Sunday, July 4, 2010

Notes: The Christian Family Conference 2010 (Part 7)

My wife, oldest daughter and I attended the Christian Family Conference in Denver this past week. It was an amazing time of encouragement with other Christian parents – most of whom are devoted to homeschooling and home-training their children to be godly men and women, prepared to take on the world with a multi-generational vision. I’m posting some of the notes I took from the conference sessions. Some are sure to fly in the face of the traditions and cultures which most people would consider normal in today’s culture. But these men who spoke to us used the Scriptures, and their lives and the lives of their children are a testament to their integrity and boldness on these topics. Their words motivate me to continue to raise my children in a radical, counter-culture, God-fearing way.


This talk was lifted from Voddie Baucham’s book, What He Must Be…If He Wants To Marry My Daughter. In it, he presents the high expectations that Christian fathers should have for their wife’s spouse. Society today would think these to be radical and even controlling. But, like Voddie, I am not willing to compromise on this point.

“A Father’s Role” by Voddie Baucham

· The crisis today has been caused by the fact that most of our parents didn’t do marriage well, didn’t teach us to do it well, and so we aren’t doing it well, nor are we teaching our children.
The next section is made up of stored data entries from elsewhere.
(** * The half-set pipeline of cryo-et-pipeline, embedded in Rocq

    The development follows [halftomo_reconstruct.py] (metadata
    classification, job-file rendering, external step runners, the
    per-dataset driver, the transfer of the half sets, archival sync and
    the stages of the script) and the sampling step of [pyDDW.py].

    Python values are modelled as follows.
    - [str] is [string]; [int] is [Z]; list positions and lengths are [nat].
    - A [Path] is its POSIX text.  The file system is an association
      list from paths to nodes, in directory-listing order (the order in
      which [iterdir], [glob] and [rglob] yield).
    - Side effects (logging, file writes, subprocess calls) are threaded
      through a state-and-exception monad [M]; every effect is also
      recorded, in program order, in the [trace] of the world.
    - What an external command prints is an input of the model
      ([stdout_of]); the volumes those tools create are not modelled.
      The steps that run the tools do not read those volumes back;
      [subtransfer] and [sync_db] are described on whatever file system
      they start from.
    - The three job files of a dataset are regular text files whenever
      they exist, and writing them does not fail. *)

From Stdlib Require Import String Ascii List ZArith Lia Bool Arith Sorted.
From Stdlib Require Import Numbers.DecimalString.
Import ListNotations.

Open Scope list_scope.
Open Scope string_scope.

(** ** Python string operations *)

Module Py.

(** [needle in hay] *)
Fixpoint contains (needle hay : string) : bool :=
  prefix needle hay ||
  match hay with
  | EmptyString => false
  | String _ rest => contains needle rest
  end.

(** [s.split(sep)[0]] for a non-empty [sep]: the text before the first
    occurrence of [sep], all of [s] when there is none. *)
Fixpoint before (sep s : string) : string :=
  if prefix sep s then EmptyString
  else match s with
       | EmptyString => EmptyString
       | String c rest => String c (before sep rest)
       end.

(** [s.split(c)] for a one-character separator; never empty. *)
Fixpoint split (c : ascii) (s : string) : list string :=
  match s with
  | EmptyString => [EmptyString]
  | String a rest =>
      if Ascii.eqb a c then EmptyString :: split c rest
      else match split c rest with
           | [] => [String a EmptyString]
           | x :: xs => String a x :: xs
           end
  end.

(** [l[-1]] and [l[-2]] *)
Definition last_item (l : list string) : option string := nth_error (rev l) 0.
Definition penultimate (l : list string) : option string := nth_error (rev l) 1.

(** [sep.join(l)] *)
Fixpoint join (sep : string) (l : list string) : string :=
  match l with
  | [] => EmptyString
  | [x] => x
  | x :: xs => x ++ sep ++ join sep xs
  end.

(** [str(n)] for an integer *)
Definition str (n : Z) : string := NilZero.string_of_int (Z.to_int n).

Definition newline : ascii := "010"%char.
Definition tab : ascii := "009"%char.
Definition NL : string := String newline EmptyString.
Definition TAB : string := String tab EmptyString.

(** Iterating over a text file: each line keeps its terminator. *)
Fixpoint lines (s : string) : list string :=
  match s with
  | EmptyString => []
  | String c rest =>
      if Ascii.eqb c newline then String c EmptyString :: lines rest
      else match lines rest with
           | [] => [String c EmptyString]
           | l :: ls => String c l :: ls
           end
  end.

(** [fnmatch] restricted to literal characters, [*] and [?]
    (bracket classes do not occur in the patterns of this program as
    long as file names carry no '['). *)
Fixpoint fnmatch (pat s : string) : bool :=
  match pat with
  | EmptyString => match s with EmptyString => true | _ => false end
  | String p pat' =>
      if Ascii.eqb p "*"%char then
        (fix star (t : string) : bool :=
           fnmatch pat' t ||
           match t with
           | EmptyString => false
           | String _ t' => star t'
           end) s
      else
        match s with
        | EmptyString => false
        | String a s' =>
            (Ascii.eqb p "?"%char || Ascii.eqb p a) && fnmatch pat' s'
        end
  end.

(** truthiness of a list *)
Definition truthy {A : Type} (l : list A) : bool :=
  match l with [] => false | _ => true end.

End Py.

(** ** Paths and the file system *)

Definition path := string.

(** [d / name] *)
Definition joinpath (d : path) (name : string) : path := d ++ "/" ++ name.

(** [p.name]: the final component *)
Definition name_of (p : path) : string :=
  match Py.last_item (Py.split "/"%char p) with
  | Some n => n
  | None => EmptyString
  end.

(** The text left of [p] once the prefix [pre] is removed. *)
Fixpoint strip_prefix (pre p : string) : option string :=
  match pre with
  | EmptyString => Some p
  | String a pre' =>
      match p with
      | EmptyString => None
      | String b p' => if Ascii.eqb a b then strip_prefix pre' p' else None
      end
  end.

(** [q] lies somewhere below directory [d]: the relative path. *)
Definition below (d q : path) : option string :=
  match strip_prefix (d ++ "/") q with
  | Some EmptyString => None
  | r => r
  end.

(** [q] is an entry of directory [d]: its name. *)
Definition child_name (d q : path) : option string :=
  match below d q with
  | Some rel => if Py.contains "/" rel then None else Some rel
  | None => None
  end.

Inductive node : Type :=
| Directory
| TextFile (content : string)
| Volume (nx ny nz : Z).   (* an MRC volume: the header's dimensions *)

Definition filesystem := list (path * node).

Fixpoint lookup (p : path) (fs : filesystem) : option node :=
  match fs with
  | [] => None
  | (q, n) :: rest => if String.eqb q p then Some n else lookup p rest
  end.

(** Create or replace the file at [p]; a replaced file keeps its place
    in the listing. *)
Fixpoint store (p : path) (n : node) (fs : filesystem) : filesystem :=
  match fs with
  | [] => [(p, n)]
  | (q, m) :: rest =>
      if String.eqb q p then (q, n) :: rest else (q, m) :: store p n rest
  end.

Fixpoint remove (p : path) (fs : filesystem) : filesystem :=
  match fs with
  | [] => []
  | (q, m) :: rest =>
      if String.eqb q p then remove p rest else (q, m) :: remove p rest
  end.

Definition is_dir (p : path) (fs : filesystem) : bool :=
  match lookup p fs with Some Directory => true | _ => false end.

Definition path_exists (p : path) (fs : filesystem) : bool :=
  match lookup p fs with Some _ => true | None => false end.

(** [d.iterdir()] *)
Definition iterdir (d : path) (fs : filesystem) : list path :=
  map fst (filter (fun e => match child_name d (fst e) with
                            | Some _ => true
                            | None => false
                            end) fs).

(** [d.glob(pat)] for a pattern without a directory part *)
Definition glob (d : path) (pat : string) (fs : filesystem) : list path :=
  map fst (filter (fun e => match child_name d (fst e) with
                            | Some n => Py.fnmatch pat n
                            | None => false
                            end) fs).

(** [d.rglob(pat)]: entries at any depth below [d] whose name matches *)
Definition rglob (d : path) (pat : string) (fs : filesystem) : list path :=
  map fst (filter (fun e => match below d (fst e) with
                            | Some _ => Py.fnmatch pat (name_of (fst e))
                            | None => false
                            end) fs).

(** ** The world: file system, subprocess output, trace of effects *)

Inductive level : Type := INFO | WARNING | ERROR.

Inductive event : Type :=
| Log (lvl : level) (msg : string)
| Wrote (p : path) (text : string)      (* text written or appended to [p] *)
| Unlinked (p : path)
| Ran (cwd : path) (cmd : string).      (* [subprocess.run(cmd, shell=True)] *)

Record World : Type := mkWorld {
  fs : filesystem;
  stdout_of : path -> string -> string; (* captured output of a command *)
  trace : list event
}.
Like most parents today, we are just praying and hoping that our children “find a good one”. But there is a more active role that can be played.

· “Practice doesn’t make perfect, practice makes permanent”

· The Bible is not silent on the issue of a father’s responsibility – to his family, and specifically to his daughters and sons.

· A Father’s Responsibility to His Family:

· The Old Testament is full of fatherly responsibilities – food, shelter, clothing, rest (the fourth commandment), defending the household, remembering Israel’s history, etc.

· And in the New Testament – model a personal commitment to Christ, provide for the family (1 Timothy 5:8), lead and disciple his wife (Ephesians 6:26), his children (Ephesians 6:1-4), and to lead the family in prayer (1 Peter 3:7)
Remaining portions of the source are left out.